Required action » Search the data for "frames". Each line containing it is to be copied.

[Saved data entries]
/---

(** * alpaca_rest_api: the fetcher, the cleaner, the aggregator and the driver

    A shallow embedding of [cmds/alpaca_requests.py], [cmds/data_prep.py] and
    [scripts/download_data.py].

    - Python exceptions are values of [exn]; a call that can raise returns a
      [result].
    - A pandas DataFrame is the list of its rows, in row order; the index is a
      field of the row.  Boolean-mask indexing [df[mask]] is [select].
    - An insertion-ordered Python [dict] with string keys is an association
      list whose keys are distinct, in insertion order.
    - The network is a script of responses that [requests.get] consumes one at
      a time; the requests sent and the seconds slept are logged in the
      [world]. *)

From Stdlib Require Import ZArith List Ascii String Bool Lia Sorted Permutation
  QArith_base DecimalString.
Import ListNotations.

Local Open Scope string_scope.
Local Open Scope list_scope.
Local Open Scope Z_scope.

Set Implicit Arguments.

(* ===================================================================== *)
(** * Python values and exceptions *)

Module Py.

Inductive exn : Type :=
| ValueError (msg : string)
| KeyError (key : string)
| AttributeError (msg : string)
| IndexError (msg : string)
| UnboundLocalError (name : string)
| JSONDecodeError.

Inductive result (A : Type) : Type :=
| Ok (a : A)
| Err (e : exn).
Arguments Ok {A} a.
Arguments Err {A} e.

Definition bind {A B} (r : result A) (k : A -> result B) : result B :=
  match r with
  | Ok a => k a
  | Err e => Err e
  end.

(** [df[mask]] and [arr[mask]]: the entries whose mask entry is true. *)
Fixpoint select {A} (mask : list bool) (l : list A) : list A :=
  match mask, l with
  | m :: mask', x :: l' => if m then x :: select mask' l' else select mask' l'
  | _, _ => []
  end.

(** An insertion-ordered [dict] with string keys. *)
Definition dict (V : Type) : Type := list (string * V).

Fixpoint get {V} (d : dict V) (k : string) : option V :=
  match d with
  | [] => None
  | (k', v) :: d' => if String.eqb k k' then Some v else get d' k
  end.

Definition keys {V} (d : dict V) : list string := map fst d.
Definition values {V} (d : dict V) : list V := map snd d.

(** [d[k] = v]: an existing key keeps its place, a new key goes last. *)
Fixpoint set {V} (d : dict V) (k : string) (v : V) : dict V :=
  match d with
  | [] => [(k, v)]
  | (k', v') :: d' =>
      if String.eqb k k' then (k', v) :: d' else (k', v') :: set d' k v
  end.

(** Truth value of a string or [None]: [None] and the empty string are
    false. *)
Definition truthy (s : option string) : bool :=
  match s with
  | None => false
  | Some s' => negb (String.eqb s' EmptyString)
  end.

End Py.
Import Py.

(* ===================================================================== *)
(** * pandas and numpy operations used by the cleaner *)

Module Pandas.

(** [np.unique] on integers: the distinct values in ascending order. *)
Fixpoint insert_unique (x : Z) (l : list Z) : list Z :=
  match l with
  | [] => [x]
  | y :: l' =>
      if x <? y then x :: l
      else if x =? y then l
      else y :: insert_unique x l'
  end.

Definition np_unique (l : list Z) : list Z := fold_right insert_unique [] l.

(** [Index.duplicated(keep='first')]: an entry is marked when its value
    occurred at an earlier position. *)
Fixpoint duplicated_from (seen : list Z) (idx : list Z) : list bool :=
  match idx with
  | [] => []
  | i :: idx' => existsb (Z.eqb i) seen :: duplicated_from (i :: seen) idx'
  end.

Definition duplicated (idx : list Z) : list bool := duplicated_from [] idx.

(** [mask.sum()] *)
Definition mask_sum (mask : list bool) : nat :=
  List.length (filter (fun b => b) mask).

(** [pd.concat(objs, axis=0)]: rows of the frames in list order, indices
    kept; an empty list of frames raises. *)
Definition concat {R} (objs : list (list R)) : result (list R) :=
  match objs with
  | [] => Err (ValueError "No objects to concatenate")
  | _ => Ok (List.concat objs)
  end.

End Pandas.
Import Pandas.

(* ===================================================================== *)
(** * Data model *)

(** One record of the vendor's bar JSON, with the JSON field names.  [t] is
    the bar's instant in nanoseconds since the epoch (UTC), as
    [pd.to_datetime(..., utc=True)] reads it; the numbers are carried along and
    never computed with. *)
Module Bar.
Record bar : Type := mk
  { t : Z; o : Q; h : Q; l : Q; c : Q; v : Z; n : Z; vw : Q }.
End Bar.
Definition bar : Type := Bar.bar.

(** A row of the cleaned frame before the symbol column is added: the index
    and the columns in the canonical order. *)
Record row : Type := mk_row
  { index : Z; open : Q; high : Q; low : Q; close : Q;
    volume : Z; count : Z; vwap : Q }.

(** A row of a returned frame: tagged with its symbol. *)
Record srow : Type := mk_srow { data : row; symbol : string }.

Definition DataFrame : Type := list srow.

(** [pd.DataFrame(bars)], the column renaming of line 134 and the reordering
    of line 145; the [datetime] column is the one line 141 makes the index.
    The numbers of a bar are kept as the JSON gives them: the dtype pandas
    chooses for a column (float64 for a column that mixes integers and
    fractions, which rounds an integer above 2^53) is not modelled. *)
Definition rename (b : bar) : row :=
  {| index := Bar.t b; open := Bar.o b; high := Bar.h b; low := Bar.l b;
     close := Bar.c b; volume := Bar.v b; count := Bar.n b; vwap := Bar.vw b |}.

(** The library functions the program calls on text and on instants. *)
Record library : Type := mk_library
  { (** zoneinfo, [US/Eastern]: the offset from UTC in force at an instant, in
        nanoseconds *)
    utcoffset : Z -> Z;
    (** [int(s)] on a string; [None] when it raises [ValueError] *)
    int_of_str : string -> option Z;
    (** [pd.to_datetime(s).date()] as it is printed; [None] when it raises *)
    to_date : string -> option string }.

(** What a global name of [cmds/alpaca_requests.py] can be bound to. *)
Inductive pyobject : Type :=
| time_module      (* the module [time] *)
| datetime_time.   (* the class [datetime.time] *)

Definition hasattr (obj : pyobject) (name : string) : bool :=
  match obj with
  | time_module =>
      existsb (String.eqb name)
        ["time"; "sleep"; "monotonic"; "perf_counter"; "gmtime"; "localtime";
         "mktime"; "strftime"; "strptime"; "time_ns"]
  | datetime_time =>
      existsb (String.eqb name)
        ["min"; "max"; "resolution"; "hour"; "minute"; "second";
         "microsecond"; "tzinfo"; "fold"; "replace"; "isoformat";
         "fromisoformat"; "strftime"; "utcoffset"; "dst"; "tzname"]
  end.

(** The globals of [cmds/alpaca_requests.py]: line 4 binds [dt], line 5
    ([from datetime import time]) binds [time]. *)
Module Globals.
Definition time : pyobject := datetime_time.
End Globals.

(* ===================================================================== *)
(** * The fetcher: [safe_get] and [download_intraday_dict] *)

Module Fetcher.

Inductive pyval : Type :=
| Str (s : string)
| Int (z : Z).

Record request : Type := mk_request
  { url : string; req_headers : dict string; params : dict pyval }.

(** The body of a response as [response.json()] reads it: the [bars] object
    (a missing key reads as the empty object, line 89) and the
    [next_page_token] field ([None] when missing or null). *)
Record payload : Type := mk_payload
  { bars : dict (list bar); next_page_token : option string }.

(** [json] is [None] when the body is not JSON. *)
Record response : Type := mk_response
  { status_code : Z; headers : dict string; json : option payload }.

(** [script]: the responses the server will give, in order; [clock]: the
    time in whole seconds; [sent]: the requests issued so far; [slept]: the
    arguments of the calls to [time.sleep] so far. *)
Record world : Type := mk_world
  { script : list response; clock : Z;
    sent : list request; slept : list Z }.

(** How a call ends.  [Waits]: the request was sent and the script has no
    response left for it.  [OutOfFuel] is never the result of
    [download_intraday_dict] (see [download_intraday_dict_fuel]). *)
Inductive outcome (A : Type) : Type :=
| Returns (a : A)
| Raises (e : exn)
| Waits
| OutOfFuel.
Arguments Returns {A} a.
Arguments Raises {A} e.
Arguments Waits {A}.
Arguments OutOfFuel {A}.

Section WithGlobals.

Variable lib : library.
(** the object the global name [time] is bound to *)
Variable time : pyobject.

(** Lines 24-32.  The loop runs once per response taken from the script. *)
Fixpoint safe_get_from (script : list response) (rq : request)
         (clock : Z) (sent : list request) (slept : list Z)
  : outcome response * world :=
  match script with
  | [] => (Waits, mk_world [] clock (sent ++ [rq]) slept)
  | response :: script' =>
      let sent' := sent ++ [rq] in
      if status_code response =? 429 then
        (* the default argument [time.time() + 60] is evaluated first *)
        if negb (hasattr time "time") then
          (Raises (AttributeError "type object 'datetime.time' has no attribute 'time'"),
           mk_world script' clock sent' slept)
        else
          match
            match get (headers response) "X-RateLimit-Reset" with
            | Some s => int_of_str lib s
            | None => Some (clock + 60)
            end
          with
          | None =>
              (Raises (ValueError "invalid literal for int() with base 10"),
               mk_world script' clock sent' slept)
          | Some reset_ts =>
              let sleep_seconds := Z.max (reset_ts - clock) 1 in
              if negb (hasattr time "sleep") then
                (Raises (AttributeError "type object 'datetime.time' has no attribute 'sleep'"),
                 mk_world script' clock sent' slept)
              else
                safe_get_from script' rq (clock + sleep_seconds) sent'
                              (slept ++ [sleep_seconds])
          end
      else
        (Returns response, mk_world script' clock sent' slept)
  end.

Definition safe_get (url : string) (headers : dict string)
           (params : dict pyval) (w : world) : outcome response * world :=
  safe_get_from (script w) (mk_request url headers params)
                (clock w) (sent w) (slept w).

(** Line 90: [symbol_bars.setdefault(symbol, []).extend(barlist)]. *)
Definition setdefault_extend (symbol_bars : dict (list bar))
           (symbol : string) (barlist : list bar) : dict (list bar) :=
  match get symbol_bars symbol with
  | Some old => set symbol_bars symbol (old ++ barlist)
  | None => set symbol_bars symbol ([] ++ barlist)
  end.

\---

Completed task »
(** [pd.concat(objs, axis=0)]: rows of the frames in list order, indices
    kept; an empty list of frames raises. *)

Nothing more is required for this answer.